The global manufacturing sector began 2026 with a significant surge in demand, marking its strongest procurement levels since May 2022. According to the J.P. Morgan Global Manufacturing PMI released in February 2026, the index rose to 50.9, up from 50.4 in December.
This marks the sixth consecutive month above the neutral 50.0 threshold, signaling a sustained but accelerating recovery. The rebound was primarily driven by a sharp increase in new orders and a stabilization in international trade, which had been declining for nearly a year.
Asian Powerhouses Lead the Charge
The recovery is largely being powered by industrial firms in Asia. India, Japan, South Korea, and the ASEAN economies (led by Vietnam) all reported significant jumps in production and buying activity. Japan’s output growth reached a 45-month high, while South Korea saw its strongest upturn in 17 months.
These nations are benefiting from a surge in new product launches and a move by global buyers to replenish inventories that were depleted during the slowdown in late 2025.
The US Resilience and European Lag
In North America, the manufacturing economy regained momentum after a sluggish fourth quarter. The U.S. ISM Manufacturing PMI jumped to 52.6 in January, a 4.7-percentage point increase that indicates the first expansion in 12 months.
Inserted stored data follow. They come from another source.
(** [QueryChainCandidateSelector] describes how transformed queries are
    chosen from the set of transformations. [S] is the type of selector
    values; [Select] hands back the selector to go on with. (The methods
    [Train] and [Output] play no part in [Execute].) *)
Class QueryChainCandidateSelector (S : Type) : Type := {
  Select : S → CandidateQuery → list CandidateQuery → CandidateQuery * S * option error;
  StoppingCriteria : S → bool
}.

(** [QueryChain], with the fields [Execute] reads. *)
Record QueryChain (S : Type) : Type := mkQueryChain {
  Transformations : list Transformation;
  Measurements : list Measurement;
  CandidateSelector : S;
  qcStatisticsSource : StatisticsSource;
  qcMeasurementExecutor : MeasurementExecutor
}.
Arguments Transformations {S} _.
Arguments Measurements {S} _.
Arguments CandidateSelector {S} _.
Arguments qcStatisticsSource {S} _.
Arguments qcMeasurementExecutor {S} _.

(** Functions of the package that are not among the sources:
    [NewCandidateQuery(q.Query, q.Topic, nil)] and [Variations]. *)
Context (NewCandidateQuery : Query → CandidateQuery).
Context (Variations : CandidateQuery → StatisticsSource → MeasurementExecutor →
                      list Measurement → list Transformation →
                      list CandidateQuery * option error).

(** The loop [for !stop { ... }] of [Execute]. Nothing bounds the number
    of rounds in the source, so the model counts them down from [fuel];
    [None] means the rounds given were not enough. The counter [d] is only
    logged. *)
Fixpoint chain_loop {S : Type} `{QueryChainCandidateSelector S} (qc : QueryChain S)
    (fuel : nat) (cq : CandidateQuery) (sel : S) (stop : bool)
    : option (CandidateQuery * option error) :=
  if stop then Some (cq, None)
  else
    match fuel with
    | O => None
    | Datatypes.S fuel' =>
        let '(candidates, err) :=
          Variations cq (qcStatisticsSource qc) (qcMeasurementExecutor qc)
                     (Measurements qc) (Transformations qc) in
        match err with
        | Some e => Some (zeroCandidateQuery, Some e)
        | None =>
            if decide (length candidates = 0%nat) then Some (cq, None)
            else
              let candidates := candidates ++ [cq] in
              let '(cq', sel', err) := Select sel cq candidates in
              match err with
              | Some e =>
                  if decide (e ≠ ErrCacheMiss) then Some (zeroCandidateQuery, Some e)
                  else chain_loop qc fuel' cq' sel' (StoppingCriteria sel')
              | None => chain_loop qc fuel' cq' sel' (StoppingCriteria sel')
              end
        end
    end.

(** [Execute] executes a query chain in full. At each "transition point"
    in the chain, the candidate selector is queried in order to see if the
    chain should continue or not. *)
Definition Execute {S : Type} `{QueryChainCandidateSelector S} (qc : QueryChain S)
    (q : Query) (fuel : nat) : option (CandidateQuery * option error) :=
  let cq := NewCandidateQuery q in
  let sel := CandidateSelector qc in
  let stop := StoppingCriteria sel in
  chain_loop qc fuel cq sel stop.

Record ranking : Type := mkRanking {
  rank : float64;
  rquery : CandidateQuery
}.

(** Outside world of [getRanking]: [ioutil.ReadFile] and
    [strconv.ParseFloat(text, 64)]. *)
Context (ReadFile : string → string * option error).
Context (ParseFloat : string → float64 + error).

(** Body of [for scanner.Scan()]: the loop state is [(i, ranks)]. Writing
    [ranks[i]] or reading [candidates[i]] out of range panics. *)
Definition read_rank (candidates : list CandidateQuery) (st : nat * list ranking)
    (text : string) : flow (nat * list ranking) (outcome (CandidateQuery * option error)) :=
  let '(i, ranks) := st in
  match ParseFloat text with
  | inr e => Exit (Returns (zeroCandidateQuery, Some e))
  | inl r =>
      match candidates !! i with
      | Some c =>
          if decide (i < length ranks)%nat
          then Next (Datatypes.S i, <[i := mkRanking r c]> ranks)
          else Exit (Panics "index out of range")
      | None => Exit (Panics "index out of range")
      end
  end.

(** [getRanking] pairs the scores of a ranking file with the candidates
    and gives the candidate ranked first. The first component of the
    result lists the files the call has read. *)
Definition getRanking (filename : string) (candidates : list CandidateQuery)
    : list string * outcome (CandidateQuery * option error) :=
  if decide (length candidates = 0%nat) then ([], Returns (zeroCandidateQuery, None))
  else
    let '(b, err) := ReadFile filename in
    match err with
    | Some e => ([filename], Returns (zeroCandidateQuery, Some e))
    | None =>
        let ranks := replicate (length candidates) (mkRanking fzero zeroCandidateQuery) in
        match for_range (read_rank candidates) (ScanLines b) (0%nat, ranks) with
        | Exit r => ([filename], r)
        | Next (_, ranks) =>
            let ranks := sort_Slice (λ ri rj, fgt (rank ri) (rank rj)) ranks in
            match ranks with
            | [] => ([filename], Returns (zeroCandidateQuery, None))
            | r0 :: _ => ([filename], Returns (rquery r0, None))
            end
        end
    end.

End chain.

Arguments Transformations {_ _ _ _ S} _.
Arguments Measurements {_ _ _ _ S} _.
Arguments CandidateSelector {_ _ _ _ S} _.
Arguments qcStatisticsSource {_ _ _ _ S} _.
Arguments qcMeasurementExecutor {_ _ _ _ S} _.
End Learning.


(** ** Test doubles

    Small instances of the collaborators, to run the definitions above on
    concrete inputs. *)

Module Scenario.
Import Eval.

(** *** A five-document collection judged for topic T1 *)

Definition judgment (id : string) (grade : Z) : string * Qrel :=
  (id, mkQrel "T1" "0" id grade).

Definition judged : QrelsFile :=
  mkQrelsFile {[ "T1" := list_to_map [judgment "1" 1; judgment "2" 1; judgment "3" 1;
                                       judgment "4" 0; judgment "5" 0] ]}.

Definition doc (id : string) : Result := mkResult "T1" "0" id 0 fzero "run".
U.S. factory leaders are showing a greater appetite for inventory building, suggesting high confidence in their order pipelines despite ongoing trade uncertainty and tariffs. Conversely, Europe remains the global laggard; while the Eurozone returned to marginal growth, many firms there remain nervous about overstocking warehouses due to high operational costs.
The Cost of Recovery
While demand is up, the report highlights a worrying trend: rising price pressures. Input costs and selling prices both rose at their fastest rates in nearly three years during January. This spike is attributed to higher global oil prices, rising metal costs, and the “front-loading” of orders by companies trying to get ahead of expected tariff increases.
These rising costs could act as a “brake” on the recovery if they continue to eat into profit margins as the year progresses.